Look, I just need to accept these articles won’t be regular. Bye bye popularity! But when I have something to say I’ll publish it, it’s not like y’all pay me.
Twas good, nowhere near as good as the Caesar trilogy. Felt more like setting up a sequel. But opening the movie with Caesar’s funeral evoked emotions in me I didn’t know I still had.
That’s a lie, we’ll never be out of those. I’m slinging those around like they’re pogs.
I prefer the term platform decay to avoid cursing, but the problem is this is just a much better term because even if it was coined for online platforms, it can be applied broadly.
I would hope that despite my earlier comment on my hatred of nostalgia and also the fact that I write a newsletter dedicated to evangelizing progress, I don’t need to explain that “no, I’m not the kind of guy who thinks things were better as a kid.”

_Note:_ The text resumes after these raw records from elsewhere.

(** Joining loses nothing either, for pieces without the separator. *)
Lemma split_join pieces :
  pieces ≠ [] →
  Forall (λ piece, count_char sep piece = 0) pieces →
  split sep (join sep pieces) = pieces.
Proof.
  intros Hne Hall. induction Hall as [|piece pieces Hpiece Hall IH]; [done|].
  destruct pieces as [|piece' pieces].
  - simpl. by apply split_atom.
  - rewrite join_cons, split_app_sep by done. by rewrite IH.
Qed.

Lemma count_char_app (c : ascii) s s' :
  count_char c (s +:+ s') = count_char c s + count_char c s'.
Proof. induction s as [|c' s IH]; simpl; [done|]. rewrite IH. lia. Qed.

Lemma count_char_join (c : ascii) pieces :
  c ≠ sep →
  Forall (λ piece, count_char c piece = 0) pieces →
  count_char c (join sep pieces) = 0.
Proof.
  intros Hc Hall. induction Hall as [|piece pieces Hpiece Hall IH]; [done|].
  destruct pieces as [|piece' pieces]; [done|].
  rewrite join_cons, count_char_app, Hpiece. cbn [count_char]. rewrite IH.
  destruct (Ascii.eqb sep c) eqn:E; [|done].
  apply Ascii.eqb_eq in E. congruence.
Qed.
End SplitFacts.

(** ** The rows of a text *)

Lemma join_rows (text : string) :
  join LF (map (join COMMA) (CsvFileReader.rows text)) = text.
Proof.
  unfold CsvFileReader.rows. rewrite map_map.
  rewrite (map_ext _ id), map_id by (intros row; apply join_split).
  apply join_split.
Qed.

Lemma rows_fields (text : string) (row : list string) :
  row ∈ CsvFileReader.rows text →
  (∃ field rest, row = field :: rest) ∧ Forall clean row.
Proof.
  unfold CsvFileReader.rows. intros (line & -> & Hline)%list_elem_of_fmap.
  split; [apply split_cons|].
  apply Forall_forall. intros field Hfield. split.
  - by apply (count_sep_piece COMMA line).
  - pose proof (count_char_piece COMMA LF line field Hfield).
    pose proof (count_sep_piece LF text line Hline). lia.
Qed.

Lemma rows_join (table : list (list string)) :
  table ≠ [] →
  Forall (λ row, row ≠ [] ∧ Forall clean row) table →
  CsvFileReader.rows (join LF (map (join COMMA) table)) = table.
Proof.
  intros Hne Hall. unfold CsvFileReader.rows.
  rewrite split_join.
  - rewrite map_map. rewrite <- (map_id table) at 2.
    apply Forall_fmap_ext_1. eapply Forall_impl; [exact Hall|].
    intros row [Hrow Hclean]. apply split_join; [done|].
    eapply Forall_impl; [exact Hclean|]. by intros field [? ?].
  - by destruct table.
  - apply Forall_fmap. eapply Forall_impl; [exact Hall|].
    intros row [Hrow Hclean]. simpl. apply count_char_join; [done|].
    eapply Forall_impl; [exact Hclean|]. by intros field [? ?].
Qed.

Lemma length_rows (text : string) :
  length (CsvFileReader.rows text) = S (count_char LF text).
Proof. unfold CsvFileReader.rows. by rewrite length_map, length_split. Qed.

(** X1: the rows that [read] passes to [mapRow] lose nothing of the text:
    their fields joined by commas, and the lines so obtained joined by line
    feeds, are the text again. *)
Theorem rows_then_join (text : string) :
  join LF (map (join COMMA) (CsvFileReader.rows text)) = text.
Proof. apply join_rows. Qed.

(** X2: a table with at least one row, whose rows have at least one field
    and whose fields hold no comma and no line feed, is read back as it is
    from the text that joins its fields by commas and its rows by line
    feeds. *)
Theorem join_then_rows (table : list (list string)) :
  table ≠ [] →
  Forall (λ row, row ≠ [] ∧ Forall clean row) table →
  CsvFileReader.rows (join LF (map (join COMMA) table)) = table.
Proof. apply rows_join. Qed.

(** X3: every row [read] passes to [mapRow] has a first field, so that
    [row[0]] is a string, and no field of it holds a comma or a line
    feed. *)
Theorem rows_are_clean (text : string) (row : list string) :
  row ∈ CsvFileReader.rows text →
  (∃ field, row !! 0 = Some field) ∧ Forall clean row.
Proof.
  intros Hrow. destruct (rows_fields text row Hrow) as [(field & rest & ->) Hclean].
  split; [by exists field | done].
Qed.

Section CsvFileReaderFacts.
Context {T : Type} (mapRow : list string → Completion T).
Implicit Types (self : CsvFileReader.t T) (files : gmap string string).

Lemma read_missing self files :
  files !! CsvFileReader.filename self = None →
  CsvFileReader.read mapRow self files
  = (Throw (IOError (CsvFileReader.filename self)), files).
Proof.
  intros Hfile.
  unfold CsvFileReader.read, mbind, IO_bind, fs.readFileSync. by rewrite Hfile.
Qed.

Lemma read_files self files : (CsvFileReader.read mapRow self files).2 = files.
Proof.
  destruct (files !! CsvFileReader.filename self) as [text|] eqn:Hfile.
  - rewrite (read_unfold mapRow self files text Hfile).
    by destruct (mapM mapRow (CsvFileReader.rows text)).
  - by rewrite read_missing.
Qed.

Lemma mapM_length {A B : Type} (f : A → Completion B) (l : list A) (ys : list B) :
  mapM f l = Normal ys → length ys = length l.
Proof. intros Hall%mapM_Normal. symmetry. by eapply Forall2_length. Qed.

(** X4: a load that succeeds returns one record more than the text has line
    feeds; in particular it never returns no record, not even for the empty
    text. *)
Theorem read_length self files text self' files' :
  files !! CsvFileReader.filename self = Some text →
  CsvFileReader.read mapRow self files = (Normal self', files') →
  length (CsvFileReader.data self') = S (count_char LF text).
Proof.
  intros Hfile. rewrite (read_unfold mapRow self files text Hfile).
  destruct (mapM mapRow (CsvFileReader.rows text)) as [records|e] eqn:Hrows; [|done].
  intros [= <- _]. simpl.
  by rewrite (mapM_length _ _ _ Hrows), length_rows.
Qed.

(** X5: [read] writes no file, whatever it returns; when it succeeds the
    object keeps its file name; and the records it had before play no part:
    the data is replaced, not extended. *)
Theorem read_frame self files :
  (CsvFileReader.read mapRow self files).2 = files
  ∧ (∀ self', (CsvFileReader.read mapRow self files).1 = Normal self' →
       CsvFileReader.filename self' = CsvFileReader.filename self)
  ∧ (∀ old,
       CsvFileReader.read mapRow (CsvFileReader.mk (CsvFileReader.filename self) old) files
       = CsvFileReader.read mapRow self files).
Proof.
  split; [apply read_files|]. split.
  - intros self'.
    destruct (files !! CsvFileReader.filename self) as [text|] eqn:Hfile.
    + rewrite (read_unfold mapRow self files text Hfile).
      destruct (mapM mapRow (CsvFileReader.rows text)); simpl; [|done].
      by intros [= <-].
    + by rewrite read_missing.
  - intros old. by destruct self.
Qed.

(** X6: a load throws the exception of the first row that does not decode,
    whatever the rows after it are, and leaves the files as they were. *)
Theorem read_first_failure self files text before row after e :
  files !! CsvFileReader.filename self = Some text →
  CsvFileReader.rows text = before ++ row :: after →
  Forall (λ row', ∃ record, mapRow row' = Normal record) before →
  mapRow row = Throw e →
  CsvFileReader.read mapRow self files = (Throw e, files).
Proof.
  intros Hfile Hrows Hbefore Hrow.
  rewrite (read_unfold mapRow self files text Hfile), Hrows.
  by rewrite (mapM_first_Throw mapRow before after row e Hbefore Hrow).
Qed.
End CsvFileReaderFacts.

(** ** Numerals *)

Lemma length_app_string (s t : string) :
  String.length (s +:+ t) = String.length s + String.length t.
Proof. induction s as [|c s IH]; simpl; [done|]. by rewrite IH. Qed.

(** A common suffix can be cancelled (for a common prefix this is
    [String.app_inj]). *)
Lemma app_string_inj_r (t s1 s2 : string) : s1 +:+ t = s2 +:+ t → s1 = s2.
Proof.
  revert s2. induction s1 as [|c1 s1 IH]; intros [|c2 s2]; simpl; intros Heq.
  - done.
  - apply (f_equal String.length) in Heq.
    rewrite !length_app_string in Heq. simpl in Heq. exfalso. lia.
  - apply (f_equal String.length) in Heq.
    rewrite !length_app_string in Heq. simpl in Heq. exfalso. lia.
  - injection Heq as -> Heq. by rewrite (IH s2 Heq).
Qed.

Lemma is_digit_cases (c : ascii) :
  is_digit c = true →
  c ∈ ["0"; "1"; "2"; "3"; "4"; "5"; "6"; "7"; "8"; "9"]%char.
Proof.
  destruct c as [[] [] [] [] [] [] [] []]; intros Hc; vm_compute in Hc;
    try discriminate Hc; set_solver.
Qed.

(** A digit is no white space, no sign, and not the [x] of a radix
    prefix. *)
Lemma drop_white_digit (c : ascii) (s : string) :
  is_digit c = true → drop_white (String c s) = None.
Proof.
  intros Hc%is_digit_cases.
  repeat (apply elem_of_cons in Hc as [->|Hc]; [reflexivity|]).
  by apply elem_of_nil in Hc.
Qed.

Lemma TrimStart_digit (c : ascii) (s : string) :
  is_digit c = true → TrimStart (String c s) = String c s.
Proof.
  intros Hc. unfold TrimStart. cbn [String.length trim_start].
  by rewrite drop_white_digit.
Qed.

Lemma parse_digits_step (R : Z) (c : ascii) (s : string) (acc : option Z) (d : Z) :
  digit_value R c = Some d →
  parse_digits R (String c s) acc = parse_digits R s (Some (R * default 0 acc + d)%Z).
Proof. intros Hd. cbn [parse_digits]. by rewrite Hd. Qed.

Ltac numeral_digit IH d :=
  cbn [NilEmpty.string_of_uint Nat.of_uint_acc];
  rewrite (parse_digits_step 10 _ _ _ d) by reflexivity;
  rewrite <- IH; do 2 f_equal;
  rewrite Nat.tail_mul_spec; simpl (default _ _); lia.

(** The digits of a decimal number, read after the value [a] of the digits
    before them. *)
Lemma parse_digits_uint (d : Decimal.uint) (a : nat) :
  parse_digits 10 (NilEmpty.string_of_uint d) (Some (Z.of_nat a))
  = Some (Z.of_nat (Nat.of_uint_acc d a)).
Proof.
  revert a.
  induction d as [|d IH|d IH|d IH|d IH|d IH|d IH|d IH|d IH|d IH|d IH]; intros a.
  - done.
  - numeral_digit IH 0%Z.
  - numeral_digit IH 1%Z.
  - numeral_digit IH 2%Z.
  - numeral_digit IH 3%Z.
  - numeral_digit IH 4%Z.
  - numeral_digit IH 5%Z.
  - numeral_digit IH 6%Z.
  - numeral_digit IH 7%Z.
  - numeral_digit IH 8%Z.
  - numeral_digit IH 9%Z.
Qed.

Lemma string_of_uint_digit (d : Decimal.uint) :
  d ≠ Decimal.Nil →
  ∃ c s, NilEmpty.string_of_uint d = String c s ∧ is_digit c = true
         ∧ (s = EmptyString ∨ ∃ c' s', s = String c' s' ∧ is_digit c' = true).
Proof.
  intros Hd. destruct d as [|d|d|d|d|d|d|d|d|d|d]; [done|..];
    (eexists _, _; split; [reflexivity|]; split; [reflexivity|]);
    (destruct d; [by left|..]; right; eexists _, _; split; reflexivity).
Qed.

Lemma digit_value_digit (c : ascii) :
  is_digit c = true → is_Some (digit_value 10 c).
Proof.
  intros Hc%is_digit_cases.
  repeat (apply elem_of_cons in Hc as [->|Hc]; [eexists; reflexivity|]).
  by apply elem_of_nil in Hc.
Qed.

Lemma parse_digits_None (R : Z) (c : ascii) (s : string) :
  is_Some (digit_value R c) →
  parse_digits R (String c s) None = parse_digits R (String c s) (Some 0%Z).
Proof. intros [d Hd]. cbn [parse_digits]. by rewrite Hd. Qed.

Lemma parseInt_digits (c : ascii) (s : string) :
  is_digit c = true →
  (s = EmptyString ∨ ∃ c' s', s = String c' s' ∧ is_digit c' = true) →
  parseInt (Some (String c s))
  = match parse_digits 10 (String c s) (Some 0%Z) with
    | Some mathInt => to_double 1 mathInt
    | None => NaN
    end.
Proof.
  intros Hc Hs.
  assert (match parse_digits 10 (String c s) None with
          | Some mathInt => to_double 1 mathInt
          | None => NaN
          end
          = match parse_digits 10 (String c s) (Some 0%Z) with
            | Some mathInt => to_double 1 mathInt
            | None => NaN
            end) as Hgoal.
  { by rewrite parse_digits_None by by apply digit_value_digit. }
  unfold parseInt, ToString. rewrite (TrimStart_digit c s Hc).
  apply is_digit_cases in Hc.
  destruct Hs as [->|(c' & s' & -> & Hc'%is_digit_cases)].
  - repeat (apply elem_of_cons in Hc as [->|Hc]; [exact Hgoal|]).
    by apply elem_of_nil in Hc.
  - repeat (apply elem_of_cons in Hc as [->|Hc];
            [repeat (apply elem_of_cons in Hc' as [->|Hc']; [exact Hgoal|]);
             by apply elem_of_nil in Hc'|]).
    by apply elem_of_nil in Hc.
Qed.

(** The digits that a template literal prints for a counter write the
    counter. *)
Lemma NumberToString_digit (n : nat) :
  ∃ c s, NumberToString n = String c s ∧ is_digit c = true
         ∧ (s = EmptyString ∨ ∃ c' s', s = String c' s' ∧ is_digit c' = true).
Proof.
  unfold NumberToString, NilZero.string_of_uint.
  assert (Nat.to_uint n ≠ Decimal.Nil) as Hnil.
  { rewrite <- (DecimalNat.Unsigned.of_to n) at 1.
    rewrite DecimalNat.Unsigned.to_of. apply DecimalFacts.unorm_nonnil. }
  assert (NilEmpty.string_of_uint (Nat.to_uint n)
          = match Nat.to_uint n with
            | Decimal.Nil => "0"
            | _ => NilEmpty.string_of_uint (Nat.to_uint n)
            end) as <- by (by destruct (Nat.to_uint n)).
  by apply string_of_uint_digit.
Qed.

Lemma parse_digits_NumberToString (n : nat) :
  parse_digits 10 (NumberToString n) (Some 0%Z) = Some (Z.of_nat n).
Proof.
  assert (NumberToString n = NilEmpty.string_of_uint (Nat.to_uint n)) as ->.
  { unfold NumberToString, NilZero.string_of_uint.
    destruct (Nat.to_uint n) eqn:E; try done.
    exfalso. revert E.
    rewrite <- (DecimalNat.Unsigned.of_to n) at 1.
    rewrite DecimalNat.Unsigned.to_of. apply DecimalFacts.unorm_nonnil. }
  change (Some 0%Z) with (Some (Z.of_nat 0)).
  rewrite (parse_digits_uint (Nat.to_uint n) 0).
  change (Nat.of_uint_acc (Nat.to_uint n) 0) with (Nat.of_uint (Nat.to_uint n)).
  by rewrite DecimalNat.Unsigned.of_to.
Qed.

(** [parseInt] reads the decimal numeral of a natural number as the double
    nearest to the number. *)
Lemma parseInt_NumberToString (n : nat) :
  parseInt (Some (NumberToString n)) = to_double 1 (Z.of_nat n).
Proof.
  destruct (NumberToString_digit n) as (c & s & Hstr & Hc & Hs).
  rewrite Hstr, (parseInt_digits c s Hc Hs), <- Hstr.
  by rewrite parse_digits_NumberToString.
Qed.

(** Below 2^53 every natural number is a double. *)
Lemma to_double_exact (z : Z) :
  (0 ≤ z < 2 ^ 53)%Z → to_double 1 z = Num z.
Proof.
  intros [Hpos Hsmall]. unfold to_double, round53.
  assert ((z <? 2 ^ 53)%Z = true) as -> by by apply Z.ltb_lt.
  assert ((2 ^ 53 < 2 ^ 1024)%Z) by (apply Z.pow_lt_mono_r; lia).
  assert ((2 ^ 1024 <=? z)%Z = false) as -> by (apply Z.leb_gt; lia).
  destruct (z =? 0)%Z eqn:Hz.
  - apply Z.eqb_eq in Hz as ->. reflexivity.
  - f_equal. lia.
Qed.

I had friends who insisted in seeing movies at the Drafthouse, including the one I would go see the MCU films with. Which meant when I saw Infinity War with him, it was in a Drafthouse. It was also brutally hot. And the guy next to me was both a loud eater and ordered the most pungent smelling wings. Sitting there next to him, listening to him eat, smelling these awful things for hours. Kinda ruined the experience for me.
I never fully (fully) realised that the American word for cinema is theater, the SAME word used for actual theatre. I mean I did know of course but it never sunk in.
I think the lost mushy middle framework applies particularly to entertainment and other optional goods and your point that most people who can afford cinema tickets can (or soon will be) able to afford home cinema kit. Isn't this whole thing partially what drives the 3D craziness?
Also, I will maintain forever that food in cinema (apart from something quiet and odourless, PERHAPS) is barbaric but I get that I'm a weirdo snob. WINGS????? Cmon.....
I saw "The Fall Guy" in a theater during the second weekend of its release. A couple days later, the movie was available on VOD — for the same price my husband & I paid for our two Sunday matinee tickets. (If we'd gone to an evening showing, VOD would have been considerably cheaper.) Honestly, why bother seeing anything in the theater if it may be available to stream mere days later?